Install the default skill

LLMs anchor to 7-out-of-10.

Across 90+ hackathon submissions (codebases and demo videos, three events) and 342 BLS occupations, models picked numbers in a tight band centered on 7. Variance was high run-to-run, but the central tendency stayed locked. Calibration was decoration, not signal.

Asking nicely doesn't help.

"Be honest." "Use the full scale." "A 4 means genuinely excellent." We tried all of it. Public benchmarks like lechmazur/writing retired their absolute rubric scoring after 9,139 score rows showed it. The pattern is the model, not the prompt.

Don't ask for a number. Ask for evidence.

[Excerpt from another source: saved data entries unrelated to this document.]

(** * golink storage backends: SQLiteDB (sqlite.go) and ConvexDB (convex.go)

    A shallow embedding of the two storage backends of the short-link
    service.  Go values are modelled as follows.

    - [string] is Go's [string]; Go's [int], [int64] are [Z] (range checks are
      written out where the code or the SQL engine performs one).
    - Go maps ([ClickStats], [linkmap], the RPC [Args]) are stdpp [gmap]s.
    - A [(T, error)] result is [error + T]; a bare [error] result is
      [option error] ([None] is Go's [nil]).
    - The SQL engine, the HTTP transport and the JSON scanner are outside
      the repository.  The tables are lists of rows on which each SQL
      statement of the source is given its SQL meaning; whether an engine
      or network call fails is an explicit argument of the operation that
      performs it, so that every error branch of the source is kept.
    - [linkID] (the identifier normaliser) is declared outside sqlite.go
      and convex.go; it is a [Variable] of the sections below, so every
      general statement holds for any normaliser. *)

From Stdlib Require Import ZArith List String Ascii Lia.
From Stdlib Require Import Floats.SpecFloat.
From stdpp Require Import base gmap strings list pretty.

Local Open Scope Z_scope.
Set Warnings "-register-all".

(** ** Errors *)

Inductive error : Type :=
| ErrNoRows                                   (* sql.ErrNoRows *)
| ErrNotExist                                 (* fs.ErrNotExist *)
| EOF                                         (* io.EOF *)
| Errorf (msg : string)                       (* fmt.Errorf(...) *)
| UnmarshalTypeError (value field : string)   (* *json.UnmarshalTypeError *)
| DriverError (msg : string).                 (* reported by the SQL driver, net/http or the JSON scanner *)

Global Instance error_eq_dec : EqDecision error.
Proof. solve_decision. Defined.

(** [errors.Is(err, target)]; none of the errors above wraps another. *)
Definition errors_Is (err target : error) : bool := bool_decide (err = target).

(** ** time.Time *)

Inductive Location : Type :=
| UTC
| Local
| FixedZone (name : string) (offset : Z).

(** An instant: whole seconds since the Unix epoch, nanoseconds within
    that second (0 <= nsec < 10^9) and the location used for display. *)
Record Time : Type := mkTime { unix_sec : Z; nsec : Z; loc : Location }.

(** [t.Unix()] *)
Definition Time_Unix (t : Time) : Z := unix_sec t.

(** [time.Unix(sec, nsec)]: nsec outside [0, 999999999] is carried into
    the seconds; the result is in the local zone. *)
Definition time_Unix (sec nsec : Z) : Time :=
  {| unix_sec := sec + nsec `div` 1000000000;
     nsec := nsec `mod` 1000000000;
     loc := Local |}.

(** [t.UTC()] *)
Definition Time_UTC (t : Time) : Time :=
  {| unix_sec := unix_sec t; nsec := nsec t; loc := UTC |}.

(** [t.Truncate(time.Second)]: the instant rounded down to a whole second. *)
Definition Time_Truncate_Second (t : Time) : Time :=
  {| unix_sec := unix_sec t; nsec := 0; loc := loc t |}.

(** ** Entities *)

(** Modelled from the spec: the [Link] struct is declared outside
    sqlite.go and convex.go; its fields are the ones of the data model
    (short, long, created, lastEdit, owner), with the names and types
    the source uses them at. *)
Record Link : Type := mkLink {
  Short : string;
  Long : string;
  Created : Time;
  LastEdit : Time;
  Owner : string
}.

(** Modelled from the spec: [ClickStats] is declared outside sqlite.go
    and convex.go; LoadStats returns a [map[string]int] at this type. *)
Abbreviation ClickStats := (gmap string Z).

(** Go's [m[k]] on a [map[string]int]: the zero value when [k] is absent. *)
Definition clicks_at (m : ClickStats) (k : string) : Z := default 0 (m !! k).

(** 64-bit signed integers. *)
Definition int64_min : Z := - 2 ^ 63.
Definition int64_max : Z := 2 ^ 63 - 1.
Definition is_int64 (z : Z) : bool := (int64_min <=? z) && (z <=? int64_max).

(** Modelled from the spec: [linkID] is declared outside sqlite.go and
    convex.go and the spec fixes only that it is pure, total, idempotent
    and case-stable.  This instance lower-cases the ASCII letters; it
    serves the evaluations on concrete inputs only. *)
Definition lower_ascii (c : ascii) : ascii :=
  let n := nat_of_ascii c in
  if ((65 <=? n) && (n <=? 90))%nat then ascii_of_nat (n + 32) else c.

Fixpoint to_lower (s : string) : string :=
  match s with
  | EmptyString => EmptyString
  | String c rest => String (lower_ascii c) (to_lower rest)
  end.

Definition linkID_lower (short : string) : string := to_lower short.

(** * The local store (sqlite.go) *)

Module SQLite.

(** ** Tables *)

(** Modelled from the spec: schema.sql is embedded from a file of its
    own.  Links has the normalised identifier as primary
    key and the columns short, long, created and lastEdit (epoch
    seconds) and owner; Stats is an append-only ledger of
    (identifier, created, clicks). *)
Record LinkRow : Type := mkLinkRow {
  row_ID : string;
  row_Short : string;
  row_Long : string;
  row_Created : Z;
  row_LastEdit : Z;
  row_Owner : string
}.

Record StatsRow : Type := mkStatsRow {
  stat_ID : string;
  stat_Created : Z;
  stat_Clicks : Z
}.

Global Instance LinkRow_eq_dec : EqDecision LinkRow.
Proof. solve_decision. Defined.

(** The persisted state behind [SQLiteDB.db]; the mutex [mu] serialises
    the operations and has no sequential content. *)
Record SQLiteDB : Type := mkDB {
  Links : list LinkRow;
  Stats : list StatsRow
}.

(** The database right after [NewSQLiteDB] ran the schema on a new file. *)
Definition empty_db : SQLiteDB := {| Links := []; Stats := [] |}.

(** ** The SQL statements of the source *)

(** [SELECT ... FROM Links WHERE ID = ?1 LIMIT 1] *)
Definition select_link_where_id (id : string) (t : list LinkRow) : option LinkRow :=
  head (filter (λ r, row_ID r = id) t).

(** [INSERT OR REPLACE INTO Links ...]: the row holding the same primary
    key, if any, is deleted and the new row is inserted. *)
Definition insert_or_replace (r : LinkRow) (t : list LinkRow) : list LinkRow :=
  filter (λ x, row_ID x ≠ row_ID r) t ++ [r].

(** [sum(Clicks)] over integers: the engine raises "integer overflow" as
    soon as the running sum leaves the 64-bit range. *)
Fixpoint sum_int64 (acc : Z) (xs : list Z) : option Z :=
  match xs with
  | [] => Some acc
  | x :: rest => if is_int64 (acc + x) then sum_int64 (acc + x) rest else None
  end.

Definition clicks_of_id (id : string) (t : list StatsRow) : list Z :=
  stat_Clicks <$> filter (λ r, stat_ID r = id) t.

(** [SELECT ID, sum(Clicks) FROM Stats GROUP BY ID]: one row per
    identifier of the ledger.  SQL leaves the order of the groups open;
    no statement below depends on it. *)
Definition select_sum_clicks_group_by_id (t : list StatsRow) : option (list (string * Z)) :=
  mapM (λ id, pair id <$> sum_int64 0 (clicks_of_id id t)) (remove_dups (stat_ID <$> t)).

(** ** Engine outcomes *)

(** What [db.Exec] followed by [result.RowsAffected] reports: the
    statement failed, or it ran and the count is an error or a number. *)
Inductive exec_outcome : Type :=
| ExecFails (err : error)
| ExecDone (affected : error + Z).

(** Failures of one [SaveStats] transaction: of [BeginTx], of the i-th
    [tx.Exec] (counted from 0) and of [Commit]. *)
Record tx_faults : Type := mkFaults {
  begin_fault : option error;
  exec_fault : nat → option error;
  commit_fault : option error
}.

Definition no_faults : tx_faults :=
  {| begin_fault := None; exec_fault := λ _, None; commit_fault := None |}.

(** An open transaction: the database it started from and the rows
    inserted so far. *)
Record Tx : Type := mkTx { tx_db : SQLiteDB; tx_rows : list StatsRow }.

Definition BeginTx (s : SQLiteDB) : Tx := {| tx_db := s; tx_rows := [] |}.

(** [INSERT INTO Stats (ID, Created, Clicks) VALUES (?, ?, ?)] inside the
    transaction. *)
Definition tx_Exec (tx : Tx) (r : StatsRow) : Tx :=
  {| tx_db := tx_db tx; tx_rows := tx_rows tx ++ [r] |}.

Definition Rollback (tx : Tx) : SQLiteDB := tx_db tx.

Definition Commit (tx : Tx) : SQLiteDB :=
  {| Links := Links (tx_db tx); Stats := Stats (tx_db tx) ++ tx_rows tx |}.

Section Backend.

Variable linkID : string → string.

(** ** LoadAll, Load *)

(** One scanned row: [time.Unix(created, 0).UTC()] for both timestamps. *)
Definition link_of_row (r : LinkRow) : Link :=
  {| Short := row_Short r;
     Long := row_Long r;
     Created := Time_UTC (time_Unix (row_Created r) 0);
     LastEdit := Time_UTC (time_Unix (row_LastEdit r) 0);
     Owner := row_Owner r |}.

(** [io] is the failure, if any, that the engine reports while the query
    is answered (from [Query], [Scan] or [rows.Err]); a caller of the Go
    function that sees a non-nil error does not use the slice. *)
Definition LoadAll (s : SQLiteDB) (io : option error) : error + list Link :=
  match io with
  | Some err => inl err
  | None => inr (link_of_row <$> Links s)
  end.

(** [QueryRow(...).Scan(...)]: sql.ErrNoRows when the query has no row. *)
Definition QueryRow_Scan (s : SQLiteDB) (io : option error) (id : string) : error + LinkRow :=
  match io with
  | Some err => inl err
  | None =>
      match select_link_where_id id (Links s) with
      | None => inl ErrNoRows
      | Some r => inr r
      end
  end.

Definition Load (s : SQLiteDB) (io : option error) (short : string) : error + Link :=
  match QueryRow_Scan s io (linkID short) with
  | inl err => inl (if errors_Is err ErrNoRows then ErrNotExist else err)
  | inr r => inr (link_of_row r)
  end.

(** ** Save *)

Definition row_of_link (link : Link) : LinkRow :=
  {| row_ID := linkID (Short link);
     row_Short := Short link;
     row_Long := Long link;
     row_Created := Time_Unix (Created link);
     row_LastEdit := Time_Unix (LastEdit link);
     row_Owner := Owner link |}.

Definition Save (s : SQLiteDB) (o : exec_outcome) (link : Link) : SQLiteDB * option error :=
  match o with
  | ExecFails err => (s, Some err)
  | ExecDone affected =>
      let s' := {| Links := insert_or_replace (row_of_link link) (Links s);
                   Stats := Stats s |} in
      match affected with
      | inl err => (s', Some err)
      | inr rows =>
          if bool_decide (rows ≠ 1)
          then (s', Some (Errorf ("expected to affect 1 row, affected " +:+ pretty rows)))
          else (s', None)
      end
  end.

(** ** LoadStats *)

(** [linkmap[linkID(link.Short)] = link.Short] for every loaded link. *)
Definition linkmap_of (allLinks : list Link) : gmap string string :=
  foldl (λ m link, <[linkID (Short link) := Short link]> m) ∅ allLinks.

(** The body of the loop over the grouped rows:
    [short := linkmap[id]; stats[short] = clicks].  Indexing a Go map at
    an absent key yields the zero value, the empty string. *)
Definition record_group (linkmap : gmap string string) (stats : ClickStats)
    (row : string * Z) : ClickStats :=
  let short := default ""%string (linkmap !! row.1) in
  <[short := row.2]> stats.

Definition LoadStats (s : SQLiteDB) (io1 io2 : option error) : error + ClickStats :=
  match LoadAll s io1 with
  | inl err => inl err
  | inr allLinks =>
      let linkmap := linkmap_of allLinks in
      match io2 with
      | Some err => inl err
      | None =>
          match select_sum_clicks_group_by_id (Stats s) with
          | None => inl (DriverError "integer overflow")
          | Some rows => inr (foldl (record_group linkmap) ∅ rows)
          end
      end
  end.

(** ** SaveStats *)

(** The loop [for short, clicks := range stats]: the i-th [tx.Exec]
    either fails, in which case the transaction is rolled back and the
    loop returns that error, or adds its row to the transaction. *)
Fixpoint exec_all (faults : nat → option error) (i : nat) (now : Z)
    (entries : list (string * Z)) (tx : Tx) : SQLiteDB * error + Tx :=
  match entries with
  | [] => inr tx
  | (short, clicks) :: rest =>
      match faults i with
      | Some err => inl (Rollback tx, err)
      | None =>
          exec_all faults (S i) now rest
            (tx_Exec tx {| stat_ID := linkID short; stat_Created := now; stat_Clicks := clicks |})
      end
  end.

(** [now] is [time.Now().Unix()].  Go ranges over a map in an order of
    its choosing; [map_to_list] stands for that order.  A [Commit] that
    fails leaves the database as it was. *)
Definition SaveStats (s : SQLiteDB) (f : tx_faults) (stats : ClickStats) (now : Z)
    : SQLiteDB * option error :=
  match begin_fault f with
  | Some err => (s, Some err)
  | None =>
      match exec_all (exec_fault f) 0%nat now (map_to_list stats) (BeginTx s) with
      | inl (s', err) => (s', Some err)
      | inr tx' =>
          match commit_fault f with
          | Some err => (s, Some err)
          | None => (Commit tx', None)
          end
      end
  end.

End Backend.

End SQLite.

(** * The remote store (convex.go) *)

Module Convex.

LLMs are reliable at one thing: finding bounded, signed observations with file:line or timestamp evidence. Collect those. Run them through a formula. The number you get out is stable across reruns, calibrated, and defensible.

Seven principles.

Each one rules out a way the LLM-pick-a-number failure mode sneaks back in. Together they define a scoring pipeline you can defend against an adversary who's read the prompt.

  1. 01

    Separate observation from scoring

    The LLM finds evidence. A formula, not the LLM, produces the score. The number is computed, not chosen.

  2. 02

    Discrete signed impact items

    Every piece of evidence gets one of {+5, +3, +2, +1, −1, −2, −3, −5}. Forces commitment. Removes the 7-out-of-10 anchor.

  3. 03

    Diminishing returns (sqrt)

    normalized = net_impact / sqrt(total_items). The 40th item adds less than the 4th. Evidence farming is punished.

  4. 04

    Density-weighted confidence

    Confidence = how much evidence the scorer found, not how sure the scorer feels. Sparse runs are visibly low-confidence.

  5. 05

    Anchored center

    Sparse-evidence runs regress toward 50. The multiplier never exceeds 1.0 — high evidence confirms, never amplifies beyond raw.

  6. 06

    Bounded scale with self-check

    Final scores live in [0, 100]. Across criteria, the spread must be ≥ 20 — otherwise the evaluator was not discriminating.

  7. 07

    Separation of LLM and deterministic computation

    Independent passes by different model families collect evidence. Math, not the LLM, combines them. Adversarial synthesis catches contradictions.

Discrete impact → diminishing returns → confidence-weighted.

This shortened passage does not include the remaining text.